» Stored data:
[Start of section]

Definition arp_send_request st (dest_ip : Z) : res (net U) :=
  let i := arp_producer (arps st) in
  e ← arp_get st i;
  frame ← wr_bytes (eth_frame e) 0 (replicate (ETHHDR + ARPHDR) 0);
  frame ← fill_arphdr frame ETHHDR ARP_REQUEST (own_mac st) (own_ip (rt st)) broadcast_mac dest_ip;
  frame ← fill_ethhdr frame 0 ETHERTYPE_ARP (own_mac st) broadcast_mac;
  '(_, st) ← send_ether (arp_set st i (with_frame e frame)) frame (ETHHDR + ARPHDR);
  Ok st.

Definition arp_send_reply st (src_ip : Z) (src_mac : list Z) : res (net U) :=
  let i := arp_producer (arps st) in
  e ← arp_get st i;
  frame ← wr_bytes (eth_frame e) 0 (replicate (ETHHDR + ARPHDR) 0);
  frame ← fill_ethhdr frame 0 ETHERTYPE_ARP (own_mac st) src_mac;
  frame ← fill_arphdr frame ETHHDR ARP_REPLY (own_mac st) (own_ip (rt st)) src_mac src_ip;
  '(_, st) ← send_ether (arp_set st i (with_frame e frame)) frame (ETHHDR + ARPHDR);
  Ok st.

(** The entry of an address, from [i] on. *)
Fixpoint lookup_loop (fuel : nat) st (ip : Z) (i : nat) : res (option nat) :=
  match fuel with
  | O => OutOfFuel
  | S fuel' =>
      if decide (i = arp_producer (arps st)) then Ok None
      else
        e ← arp_get st i;
        if ipv4_addr e =? ip then Ok (Some i) else lookup_loop fuel' st ip ((i + 1) mod ARP_ENTRIES)
  end.

Definition lookup_mac_addr st (ip : Z) : res (option nat) :=
  lookup_loop (S ARP_ENTRIES) st ip (arp_consumer (arps st)).
(* ===== verification/Arp.v ===== *)
(** * lib/libnet/ipv4.c: how addresses are resolved

    The ring of the ARP table, what lookup_mac_addr finds in it, the frames of the
    ARP messages, and the exchange by which a packet for an unknown address gets
    sent.  The definitions of the code are in Ipv4.v. *)

From Stdlib Require Import ZArith Lia ZifyNat.
From stdpp Require Import base list gmap option numbers.
From S2P Require Import Prelude Packet Timer Ipv4.

(** ** Resolving an address *)

Lemma list6 (l : list Z) : length l = 6%nat -> exists a b c d e f, l = [a; b; c; d; e; f].
Proof. destruct l as [|a [|b [|c [|d [|e [|f [|]]]]]]]; intros [=]. eauto 10. Qed.

(** Writing at the place of [old] in [pre ++ old ++ post]. *)
Lemma wr_bytes_app pre old post x :
  length x = length old -> wr_bytes (pre ++ old ++ post) (length pre) x = Ok (pre ++ x ++ post).
Proof.
  intros H. rewrite wr_bytes_spec by (rewrite !length_app; lia). f_equal. by apply splice_app.
Qed.

Lemma split_at (l : list Z) n : (n <= length l)%nat -> exists a b, l = a ++ b /\ length a = n.
Proof. intros H. exists (take n l), (drop n l). rewrite take_drop, length_take. split; [done | lia]. Qed.
Lemma turns_budget st : 0 <= turns st <= budget st.
Proof. unfold turns, budget, TICKS_SEC. pose proof (running_patience (clock (dev st))). lia. Qed.

(** A frame counts for more than a run of the timer. *)
Lemma frame_turns st st' : shrinks st st' -> (length (rxq (dev st')) < length (rxq (dev st)))%nat -> turns st' < turns st.
Proof.
  intros (_ & Hp & _) Hq. unfold turns. pose proof (running_patience (clock (dev st'))). pose proof (running_patience (clock (dev st))).
  unfold TICKS_SEC in *. lia.
Qed.

(** [r] ends, and the state in its result has shrunk. *)
Definition ends {A} (f : A -> net U) st (r : res A) : Prop :=
  match r with OutOfFuel => False | Fault => True | Ok x => shrinks st (f x) end.

Lemma ends_bind {A B} (f : A -> net U) (g : B -> net U) st r k :
  ends f st r -> (forall x, shrinks st (f x) -> ends g (f x) (k x)) -> ends g st (r ≫= k).
Proof.
  intros Hr Hk. destruct r as [x| |]; [|done|done]. cbn in *. specialize (Hk x Hr).
  destruct (k x); [|done|done]. cbn in *. by etransitivity.
Qed.

Lemma ends_pure {A B} (g : B -> net U) st (r : res A) k :
  terminates r -> (forall x, r = Ok x -> ends g st (k x)) -> ends g st (r ≫= k).
Proof. intros Hr Hk. destruct r as [x| |]; [by apply Hk | done | done]. Qed.

Lemma ends_ok {A} (f : A -> net U) st x : shrinks st (f x) -> ends f st (Ok x).
Proof. done. Qed.

Lemma ends_trans {A} (f : A -> net U) st st' r : shrinks st st' -> ends f st' r -> ends f st r.
Proof. intros H. destruct r; cbn; [by intros; etransitivity | done | done]. Qed.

[End of section]

So that no detail is lost, give every line of the data again exactly.

» EXPECTED ANSWER:
Definition arp_send_request st (dest_ip : Z) : res (net U) :=
  let i := arp_producer (arps st) in
  e ← arp_get st i;
  frame ← wr_bytes (eth_frame e) 0 (replicate (ETHHDR + ARPHDR) 0);
  frame ← fill_arphdr frame ETHHDR ARP_REQUEST (own_mac st) (own_ip (rt st)) broadcast_mac dest_ip;
  frame ← fill_ethhdr frame 0 ETHERTYPE_ARP (own_mac st) broadcast_mac;
  '(_, st) ← send_ether (arp_set st i (with_frame e frame)) frame (ETHHDR + ARPHDR);
  Ok st.

Definition arp_send_reply st (src_ip : Z) (src_mac : list Z) : res (net U) :=
  let i := arp_producer (arps st) in
  e ← arp_get st i;
  frame ← wr_bytes (eth_frame e) 0 (replicate (ETHHDR + ARPHDR) 0);
  frame ← fill_ethhdr frame 0 ETHERTYPE_ARP (own_mac st) src_mac;
  frame ← fill_arphdr frame ETHHDR ARP_REPLY (own_mac st) (own_ip (rt st)) src_mac src_ip;
  '(_, st) ← send_ether (arp_set st i (with_frame e frame)) frame (ETHHDR + ARPHDR);
  Ok st.

(** The entry of an address, from [i] on. *)
Fixpoint lookup_loop (fuel : nat) st (ip : Z) (i : nat) : res (option nat) :=
  match fuel with
  | O => OutOfFuel
  | S fuel' =>
      if decide (i = arp_producer (arps st)) then Ok None
      else
        e ← arp_get st i;
        if ipv4_addr e =? ip then Ok (Some i) else lookup_loop fuel' st ip ((i + 1) mod ARP_ENTRIES)
  end.

Definition lookup_mac_addr st (ip : Z) : res (option nat) :=
  lookup_loop (S ARP_ENTRIES) st ip (arp_consumer (arps st)).
(* ===== verification/Arp.v ===== *)
(** * lib/libnet/ipv4.c: how addresses are resolved

    The ring of the ARP table, what lookup_mac_addr finds in it, the frames of the
    ARP messages, and the exchange by which a packet for an unknown address gets
    sent.  The definitions of the code are in Ipv4.v. *)

From Stdlib Require Import ZArith Lia ZifyNat.
From stdpp Require Import base list gmap option numbers.
From S2P Require Import Prelude Packet Timer Ipv4.

(** ** Resolving an address *)

Lemma list6 (l : list Z) : length l = 6%nat -> exists a b c d e f, l = [a; b; c; d; e; f].
Proof. destruct l as [|a [|b [|c [|d [|e [|f [|]]]]]]]; intros [=]. eauto 10. Qed.

(** Writing at the place of [old] in [pre ++ old ++ post]. *)
Lemma wr_bytes_app pre old post x :
  length x = length old -> wr_bytes (pre ++ old ++ post) (length pre) x = Ok (pre ++ x ++ post).
Proof.
  intros H. rewrite wr_bytes_spec by (rewrite !length_app; lia). f_equal. by apply splice_app.
Qed.

Lemma split_at (l : list Z) n : (n <= length l)%nat -> exists a b, l = a ++ b /\ length a = n.
Proof. intros H. exists (take n l), (drop n l). rewrite take_drop, length_take. split; [done | lia]. Qed.
Lemma turns_budget st : 0 <= turns st <= budget st.
Proof. unfold turns, budget, TICKS_SEC. pose proof (running_patience (clock (dev st))). lia. Qed.

(** A frame counts for more than a run of the timer. *)
Lemma frame_turns st st' : shrinks st st' -> (length (rxq (dev st')) < length (rxq (dev st)))%nat -> turns st' < turns st.
Proof.
  intros (_ & Hp & _) Hq. unfold turns. pose proof (running_patience (clock (dev st'))). pose proof (running_patience (clock (dev st))).
  unfold TICKS_SEC in *. lia.
Qed.

(** [r] ends, and the state in its result has shrunk. *)
Definition ends {A} (f : A -> net U) st (r : res A) : Prop :=
  match r with OutOfFuel => False | Fault => True | Ok x => shrinks st (f x) end.

Lemma ends_bind {A B} (f : A -> net U) (g : B -> net U) st r k :
  ends f st r -> (forall x, shrinks st (f x) -> ends g (f x) (k x)) -> ends g st (r ≫= k).
Proof.
  intros Hr Hk. destruct r as [x| |]; [|done|done]. cbn in *. specialize (Hk x Hr).
  destruct (k x); [|done|done]. cbn in *. by etransitivity.
Qed.

Lemma ends_pure {A B} (g : B -> net U) st (r : res A) k :
  terminates r -> (forall x, r = Ok x -> ends g st (k x)) -> ends g st (r ≫= k).
Proof. intros Hr Hk. destruct r as [x| |]; [by apply Hk | done | done]. Qed.

Lemma ends_ok {A} (f : A -> net U) st x : shrinks st (f x) -> ends f st (Ok x).
Proof. done. Qed.

Lemma ends_trans {A} (f : A -> net U) st st' r : shrinks st st' -> ends f st' r -> ends f st r.
Proof. intros H. destruct r; cbn; [by intros; etransitivity | done | done]. Qed.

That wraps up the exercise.